-- DATASET EXTRACT follows --

Lemma steps_constE e : steps R (constE constTypeSpec e).
Proof. unfold constE. stepS. Qed.
Hint Resolve steps_constE : steps.
Lemma steps_constBool e : steps R (constBool constTypeSpec e).
Proof. unfold constBool. stepS. Qed.
Lemma steps_typed e : steps R (at_ typed e).
Proof. unfold typed. stepS. Qed.
Hint Resolve steps_constBool steps_typed : steps.
Lemma steps_condition ctx w e : steps R (at_ checkCondition ctx w e).
Proof. unfold checkCondition. stepS. Qed.
Lemma steps_bindVar x p n : steps R (bindVar x p n).
Proof. unfold bindVar. stepS. Qed.
Lemma steps_declareVar x p n e : steps R (declareVar x p n e).
Proof. unfold declareVar. stepS. Qed.
Lemma steps_storeValue x e : steps R (storeValue constTypeSpec x e).
Proof. unfold storeValue. apply steps_seq; [stepS|]. intros [v|]; [|stepS]. by apply steps_modify. Qed.
Lemma steps_sizes ts : steps R (arraySizesE ts).
Proof. unfold arraySizesE. stepS. Qed.
Lemma steps_already ctx x : steps R (alreadyDeclared ctx x).
Proof. unfold alreadyDeclared. stepS. Qed.
Hint Resolve steps_condition steps_bindVar steps_declareVar steps_storeValue steps_sizes steps_already : steps.

(** *** Declarations *)

Lemma steps_constDecl attrs ds : steps R (at_ checkConstDeclStmt isActive attrs ds).
Proof.
  unfold checkConstDeclStmt. destruct (isActive attrs); [|stepS]. apply steps_each. intros d. unfold checkConstDeclarator.
  apply steps_seq; [stepS|]. intros s. apply steps_seq; [case_match; [by apply steps_modify|stepS]|]. intros _ s'.
  apply (steps_const (L := L)). apply leadsK_declarator. apply Hp.
Qed.

Lemma steps_destructure ctx xs e : ∀ ps, steps R (destructure ctx xs ps e).
Proof. induction xs as [|x xs IH]; intros [|p ps]; cbn [destructure]; stepS. Qed.
Hint Resolve steps_destructure : steps.
Lemma steps_checkDestructure ctx xs e : steps R (at_ checkDestructure ctx xs e).
Proof. unfold checkDestructure. stepS. Qed.

Lemma steps_track ctx x e t : steps R (trackDeclared constTypeSpec ctx x e t).
Proof. unfold trackDeclared. stepS. Qed.
Hint Resolve steps_track : steps.
Lemma steps_declareAuto ctx p n ts l d : steps R (at_ declareAuto ctx p n ts l d).
Proof. unfold declareAuto. stepS. Qed.
Lemma steps_inferAuto ctx ds : steps R (at_ inferAuto ctx ds).
Proof. induction ds as [|d ds IH]; cbn [inferAuto]; stepS. Qed.
Lemma steps_declareBare x p n ts b : steps R (declareBare x p n ts b).
Proof. unfold declareBare. stepS. Qed.
Lemma steps_cstring d t l e : steps R (cstringFits d t l e).
Proof. unfold cstringFits. stepS. Qed.
Hint Resolve steps_cstring : steps.
Lemma steps_value d p t n l e q : steps R (checkValue fuel d p t n l e q).
Proof. unfold checkValue. stepS. Qed.
Hint Resolve steps_value : steps.
Lemma steps_checkInit d p t n l e q : steps R (at_ checkInit d p t n l e q).
Proof. unfold checkInit, checkElements. stepS. Qed.
Hint Resolve steps_declareAuto steps_inferAuto steps_declareBare steps_checkInit : steps.
Lemma steps_declareTyped ctx p n ts l d : steps R (at_ declareTyped ctx p n ts l d).
Proof.
  unfold declareTyped. destruct (vd_expression d) as [e|]; [|stepS]. apply steps_seq; [stepS|]. intros q.
  destruct (isRangeExpr e); [stepS|]. do 3 (apply steps_seq; [stepS|intros]). case_match; [|stepS].
  apply steps_seq; [|intros; stepS]. apply steps_reading. intros s. cbv beta. lead.
Qed.
Lemma steps_qualified ctx x y : steps R (qualifiedType ctx x y).
Proof. unfold qualifiedType. stepS. Qed.
Hint Resolve steps_qualified : steps.
Lemma steps_declaredSpec ctx prefix ts : steps R (declaredSpec resolveTypeSpec withSubst ctx prefix ts).
Proof.
  assert (Hs : ∀ w, (∀ f ts, w = Some f → leads L (f ts)) → steps R (declaredSpec resolveTypeSpec w ctx prefix ts)).
  { intros [f|] Hw; unfold declaredSpec; [|stepS]. apply steps_typer. by apply Hw. }
  apply Hs. intros f t. apply Hp.
Qed.
Hint Resolve steps_declareTyped steps_declaredSpec : steps.
Lemma steps_varDecl ctx prefix ts ds : steps R (at_ checkVarDecl withSubst ctx prefix ts ds).
Proof. unfold checkVarDecl. stepS. Qed.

-- DATASET EXTRACT concluded --

- WORK REQUIRED -
Output the records in full. Keep every character as it is.

- COMPLETED EXERCISE -
Lemma steps_constE e : steps R (constE constTypeSpec e).
Proof. unfold constE. stepS. Qed.
Hint Resolve steps_constE : steps.
Lemma steps_constBool e : steps R (constBool constTypeSpec e).
Proof. unfold constBool. stepS. Qed.
Lemma steps_typed e : steps R (at_ typed e).
Proof. unfold typed. stepS. Qed.
Hint Resolve steps_constBool steps_typed : steps.
Lemma steps_condition ctx w e : steps R (at_ checkCondition ctx w e).
Proof. unfold checkCondition. stepS. Qed.
Lemma steps_bindVar x p n : steps R (bindVar x p n).
Proof. unfold bindVar. stepS. Qed.
Lemma steps_declareVar x p n e : steps R (declareVar x p n e).
Proof. unfold declareVar. stepS. Qed.
Lemma steps_storeValue x e : steps R (storeValue constTypeSpec x e).
Proof. unfold storeValue. apply steps_seq; [stepS|]. intros [v|]; [|stepS]. by apply steps_modify. Qed.
Lemma steps_sizes ts : steps R (arraySizesE ts).
Proof. unfold arraySizesE. stepS. Qed.
Lemma steps_already ctx x : steps R (alreadyDeclared ctx x).
Proof. unfold alreadyDeclared. stepS. Qed.
Hint Resolve steps_condition steps_bindVar steps_declareVar steps_storeValue steps_sizes steps_already : steps.

(** *** Declarations *)

Lemma steps_constDecl attrs ds : steps R (at_ checkConstDeclStmt isActive attrs ds).
Proof.
  unfold checkConstDeclStmt. destruct (isActive attrs); [|stepS]. apply steps_each. intros d. unfold checkConstDeclarator.
  apply steps_seq; [stepS|]. intros s. apply steps_seq; [case_match; [by apply steps_modify|stepS]|]. intros _ s'.
  apply (steps_const (L := L)). apply leadsK_declarator. apply Hp.
Qed.

Lemma steps_destructure ctx xs e : ∀ ps, steps R (destructure ctx xs ps e).
Proof. induction xs as [|x xs IH]; intros [|p ps]; cbn [destructure]; stepS. Qed.
Hint Resolve steps_destructure : steps.
Lemma steps_checkDestructure ctx xs e : steps R (at_ checkDestructure ctx xs e).
Proof. unfold checkDestructure. stepS. Qed.

Lemma steps_track ctx x e t : steps R (trackDeclared constTypeSpec ctx x e t).
Proof. unfold trackDeclared. stepS. Qed.
Hint Resolve steps_track : steps.
Lemma steps_declareAuto ctx p n ts l d : steps R (at_ declareAuto ctx p n ts l d).
Proof. unfold declareAuto. stepS. Qed.
Lemma steps_inferAuto ctx ds : steps R (at_ inferAuto ctx ds).
Proof. induction ds as [|d ds IH]; cbn [inferAuto]; stepS. Qed.
Lemma steps_declareBare x p n ts b : steps R (declareBare x p n ts b).
Proof. unfold declareBare. stepS. Qed.
Lemma steps_cstring d t l e : steps R (cstringFits d t l e).
Proof. unfold cstringFits. stepS. Qed.
Hint Resolve steps_cstring : steps.
Lemma steps_value d p t n l e q : steps R (checkValue fuel d p t n l e q).
Proof. unfold checkValue. stepS. Qed.
Hint Resolve steps_value : steps.
Lemma steps_checkInit d p t n l e q : steps R (at_ checkInit d p t n l e q).
Proof. unfold checkInit, checkElements. stepS. Qed.
Hint Resolve steps_declareAuto steps_inferAuto steps_declareBare steps_checkInit : steps.
Lemma steps_declareTyped ctx p n ts l d : steps R (at_ declareTyped ctx p n ts l d).
Proof.
  unfold declareTyped. destruct (vd_expression d) as [e|]; [|stepS]. apply steps_seq; [stepS|]. intros q.
  destruct (isRangeExpr e); [stepS|]. do 3 (apply steps_seq; [stepS|intros]). case_match; [|stepS].
  apply steps_seq; [|intros; stepS]. apply steps_reading. intros s. cbv beta. lead.
Qed.
Lemma steps_qualified ctx x y : steps R (qualifiedType ctx x y).
Proof. unfold qualifiedType. stepS. Qed.
Hint Resolve steps_qualified : steps.
Lemma steps_declaredSpec ctx prefix ts : steps R (declaredSpec resolveTypeSpec withSubst ctx prefix ts).
Proof.
  assert (Hs : ∀ w, (∀ f ts, w = Some f → leads L (f ts)) → steps R (declaredSpec resolveTypeSpec w ctx prefix ts)).
  { intros [f|] Hw; unfold declaredSpec; [|stepS]. apply steps_typer. by apply Hw. }
  apply Hs. intros f t. apply Hp.
Qed.
Hint Resolve steps_declareTyped steps_declaredSpec : steps.
Lemma steps_varDecl ctx prefix ts ds : steps R (at_ checkVarDecl withSubst ctx prefix ts ds).
Proof. unfold checkVarDecl. stepS. Qed.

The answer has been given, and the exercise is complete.